Conforme o código do exemplo anterior, os objetos da classe Ponto possuem duas propriedade, X e Y. No entanto elas não interferem na identidade dos objetos. No exemplo, há três instâncias (três new’s) e quatro variáveis (p1, p2, p3 e p4). A única comparação que retorna true é a de p2 e p4, pois referenciam o mesmo objeto, ou seja, objeto com a mesma identidade. Este é o comportamento esperado. Em Java, o operador == compara a identidade dos objetos. No entanto, se fosse considerada a equivalência, p1 e p3 seriam iguais, embora sejam instâncias diferentes, não apenas porque têm atributos iguais, mas porque no problema em questão ambos possuem a mesma representação, isto é, denotam um mesmo lugar no espaço 2D.
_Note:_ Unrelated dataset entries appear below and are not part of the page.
(** [order = list(modes); random.Random(args.seed + rep).shuffle(order)] *)
Definition mode_order (args : mode_args) (modes : list string) (rep : Z) : list string := shuffle (mo_seed args + rep) modes.

Definition spec_value (sp : spec) : pyval :=
  VDict [("name", VStr (sp_name sp)); ("kind", VStr (sp_kind sp)); ("parent", VStr (sp_parent sp)); ("weight", VInt (sp_weight sp));
         ("threads", VInt (sp_threads sp)); ("cpu_max", VStr (sp_cpu_max sp)); ("workload", VStr (sp_workload sp));
         ("subtree", VBool (sp_subtree sp))].

Definition plan (args : mode_args) (scenarios modes : list string) : W pyval :=
  let reps := (fun rep => VDict [("rep", VInt rep); ("mode_order", VList (VStr <$> mode_order args modes rep))])
                <$> cpu_range 1 (mo_reps args) in
  let! groups := lift (mapM (fun name => let* specs := group_specs name in Ok (name, VList (spec_value <$> specs))) scenarios) in
  let! cpus := ask CpuCount in
  let! (release, _) := ask Uname in
  let! (_, nodename) := ask Uname in
  ret (VDict [("run_id", VStr (mo_run_id args)); ("reps", VList reps); ("scenarios", VDict (SchedMatrix.dict_of groups));
              ("duration_s", VFloat (mo_duration args)); ("warmup_s", VFloat (mo_warmup args));
              ("cooldown_s", VFloat (mo_cooldown args)); ("modes", VList (VStr <$> modes)); ("cpus", VInt cpus);
              ("kernel", VStr release); ("node", VStr nodename)]).

(** The checks of the arguments, the scenarios and the modes. *)
Definition check_args (args : mode_args) : result (list string * list string) :=
  raise_if (mo_reps args <? 1) SystemExit "--reps must be >= 1" ;;;
  raise_if (fleb (mo_duration args) fzero) SystemExit "--duration must be > 0" ;;;
  raise_if (fltb (mo_warmup args) fzero) SystemExit "--warmup must be >= 0" ;;;
  raise_if (fltb (mo_cooldown args) fzero) SystemExit "--cooldown must be >= 0" ;;;
  let scenarios := List.filter (fun name => negb (is_empty name)) (split_on "," (mo_scenarios args)) in
  let modes := List.filter (fun name => negb (is_empty name)) (split_on "," (mo_modes args)) in
  raise_if (match scenarios with [] => true | _ => false end) SystemExit "at least one scenario is required" ;;;
  raise_if (match modes with [] => true | _ => false end) SystemExit "at least one mode is required" ;;;
  iterM (fun name => raise_if (negb (mem_string name scenario_names)) SystemExit ("unknown scenario: " +:+ name)) scenarios ;;;
  iterM (fun mode => raise_if (negb (mem_string mode MODES)) SystemExit ("unknown mode: " +:+ mode)) modes ;;;
  Ok (scenarios, modes).

(** What [main] knows when the measurement starts. *)
Record campaign : Type := {
  cm_scenarios : list string; cm_modes : list string; cm_cpu_burn : string; cm_wakeup : string; cm_node : string;
  cm_kernel : string; cm_cpus : Z; cm_original : string
}.

Definition scene_of (args : mode_args) (c : campaign) (rep : Z) (order : list string) (mode scenario : string) : scene :=
  {| se_scenario := scenario; se_mode := mode; se_rep := rep; se_duration := mo_duration args; se_warmup := mo_warmup args;
     se_run_id := mo_run_id args; se_node := cm_node c; se_kernel := cm_kernel c; se_cpu_count := cm_cpus c;
     se_cpu_burn := cm_cpu_burn c; se_wakeup := cm_wakeup c; se_order := order |}.

(** The loop over the scenarios; [index]: the position of the first of them. *)
Fixpoint run_scenarios (args : mode_args) (c : campaign) (rep : Z) (order : list string) (mode : string) (scenarios : list string)
    : W (list pydict) :=
  match scenarios with
  | [] => ret []
  | scenario :: later =>
      log ("    scenario=" +:+ scenario) >>>
      let! rows := run_scenario (scene_of args c rep order mode scenario) in
      (match later with [] => ret tt | _ => sleep (mo_cooldown args) end) >>>
      let! more := run_scenarios args c rep order mode later in
      ret (rows ++ more)%list
  end.
Definition run_mode (args : mode_args) (c : campaign) (rep : Z) (order : list string) (mode : string) : W (list pydict) :=
  set_mode mode >>>
  let! actual := read_mode in
  log ("  mode=" +:+ mode +:+ " readback=" +:+ actual) >>>
  run_scenarios args c rep order mode (cm_scenarios c).
Definition run_repetition (args : mode_args) (c : campaign) (rep : Z) : W (list pydict) :=
  let order := mode_order args (cm_modes c) rep in
  log ("rep " +:+ str_of_Z rep +:+ "/" +:+ str_of_Z (mo_reps args) +:+ " mode order: " +:+ join " " order) >>>
  let! blocks := collect order (run_mode args c rep order) in
  set_mode (cm_original c) >>>
  ret (mjoin blocks).
(** The [try] body: the rows, and the value of [restored_mode], which every
    repetition sets. *)
Definition run_campaign (args : mode_args) (c : campaign) : W (list pydict * string) :=
  let! blocks := collect (cpu_range 1 (mo_reps args)) (run_repetition args c) in
  ret (mjoin blocks, if mo_reps args <? 1 then "" else cm_original c).

(** The [finally] clause; whether it has set the mode. *)
Definition restore (c : campaign) : W bool :=
  let! set := try_except (set_mode (cm_original c) >>> ret true) [Exception] (fun e =>
    log ("warning: could not restore mode " +:+ cm_original c +:+ ": " +:+ exn_msg e) >>> ret false) in
  try_except clean_root [OSError] (fun e =>
    log ("warning: could not remove " +:+ mode_group_text CGROUP_ROOT +:+ ": " +:+ exn_msg e)) >>>
  ret set.

(** [try: ... finally: ...], with what both assign to [restored_mode]. *)
Definition measured (args : mode_args) (c : campaign) : W (list pydict * string) := fun w =>
  let '(r, w1) := run_campaign args c w in
  match restore c w1 with
  | (Ok set, w2) => ((let* (rows, mode) := r in Ok (rows, if set then cm_original c else mode)), w2)
  | (Raise e, w2) => (Raise e, w2)
  end.

Definition rows_text (rows : list pydict) : string := join "" ((fun row => json_plain true (VDict row) +:+ newline) <$> rows).

(** The metadata of a run of [count] rows. *)
Definition run_meta (args : mode_args) (c : campaign) (boot_id : pyval) (restored_mode started finished : string) (count : nat) : pydict :=
  [("run_id", VStr (mo_run_id args)); ("node", VStr (cm_node c)); ("kernel", VStr (cm_kernel c)); ("cpus", VInt (cm_cpus c));
   ("boot_id", boot_id); ("reps", VInt (mo_reps args)); ("duration_s", VFloat (mo_duration args));
   ("warmup_s", VFloat (mo_warmup args)); ("cooldown_s", VFloat (mo_cooldown args)); ("seed", VInt (mo_seed args));
   ("modes", VList (VStr <$> cm_modes c)); ("scenarios", VList (VStr <$> cm_scenarios c));
   ("parent_weight", VInt (mo_parent_weight args)); ("original_mode", VStr (cm_original c));
   ("restored_mode", VStr restored_mode); ("started", VStr started); ("finished", VStr finished);
   ("rows", VInt (Z.of_nat count))].

Definition write_results (args : mode_args) (environment : pydict) (c : campaign) (started : string) (rows : list pydict)
    (restored_mode : string) : W unit :=
  outside (MakeDirs (parent (mo_out args))) >>>
  write_text (mo_out args +:+ ".tmp") (rows_text rows) >>>
  ask (Rename (mo_out args +:+ ".tmp") (mo_out args)) >>>
  let! boot_id := lift (dindex "boot_id" environment) in
  let! now := outside UtcNow in
  write_text (mo_meta args)
    (json_indent true (VDict (run_meta args c boot_id restored_mode started (isoformat now) (length rows))) +:+ newline) >>>
  log ("wrote " +:+ str_of_Z (Z.of_nat (length rows)) +:+ " rows to " +:+ mo_out args).

Definition with_run_id (args : mode_args) (run_id : string) : mode_args :=
  {| mo_reps := mo_reps args; mo_duration := mo_duration args; mo_warmup := mo_warmup args; mo_cooldown := mo_cooldown args;
     mo_seed := mo_seed args; mo_scenarios := mo_scenarios args; mo_modes := mo_modes args; mo_out := mo_out args;
     mo_meta := mo_meta args; mo_parent_weight := mo_parent_weight args; mo_run_id := run_id; mo_plan := mo_plan args;
     mo_check := mo_check args |}.

(** What is done before the [try]. *)
Definition prepare (here : string) (args : mode_args) (scenarios modes : list string) (environment : pydict) : W (campaign * string) :=
  let! (cpu_burn, wakeup) := compile_workloads here in
  let! node := lift (dindex "node" environment) in
  let! kernel := lift (dindex "kernel" environment) in
  let! cpus := lift (dindex "cpus" environment) in
  let! cpu_count := lift (int_of_val cpus) in
  let! mode := lift (dindex "mode" environment) in
  let! now := outside UtcNow in
  let c := {| cm_scenarios := scenarios; cm_modes := modes; cm_cpu_burn := cpu_burn; cm_wakeup := wakeup; cm_node := py_str node;
              cm_kernel := py_str kernel; cm_cpus := cpu_count; cm_original := py_str mode |} in
  log ("run " +:+ mo_run_id args +:+ " node=" +:+ cm_node c +:+ " kernel=" +:+ cm_kernel c +:+ " cpus=" +:+ str_of_Z cpu_count +:+
       " modes=" +:+ py_repr (VList (VStr <$> modes)) +:+ " scenarios=" +:+ py_repr (VList (VStr <$> scenarios))) >>>
  ensure_parent (mo_parent_weight args) ("0-" +:+ str_of_Z (cpu_count - 1)) >>>
  ret (c, isoformat now).

(** [main], after the arguments are parsed; [here]: the directory of the program. *)
Definition main (here : string) (args : mode_args) : W Z :=
  let! (scenarios, modes) := lift (check_args args) in
  let! args := if is_empty (mo_run_id args)
               then let! now := outside UtcNow in ret (with_run_id args (run_stamp now)) else ret args in
  if mo_plan args then
    let! p := plan args scenarios modes in
    ask (Print (json_indent true p)) >>> ret 0
  else
    let! user := ask EffectiveUser in
    throw_if (negb (user =? 0)) SystemExit "run_matrix.py must run as root on the worker" >>>
    outside (MakeDirs WORK_DIR) >>>
    let! environment := check_environment in
    if mo_check args then ask (Print (json_indent true (VDict environment))) >>> ret 0
    else
      let! (c, started) := prepare here args scenarios modes environment in
      let! (rows, restored_mode) := measured args c in
      write_results args environment c started rows restored_mode >>>
      ret 0.
End Program.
Então, a igualdade é a equivalência das instâncias segundo as regras de domínio. Mesmo se instâncias diferentes, os objetos ainda são considerados iguais se representam uma informação equivalente, onde um pode ser usado no lugar do outro sem prejuízo para o programa.

8.3 Implementando a igualdade com equals

O modo como o algoritmo de comparação e equivalência é implementado varia de acordo com a linguagem de programação em uso. Enquanto em algumas linguagens é possível escrever o comportamento diretamente do operador == (Ruby, por exemplo), em outras isto só é possível através da escrita de um método específico, como __eq__ em Python e equals e Equals em Java e C# respectivamente.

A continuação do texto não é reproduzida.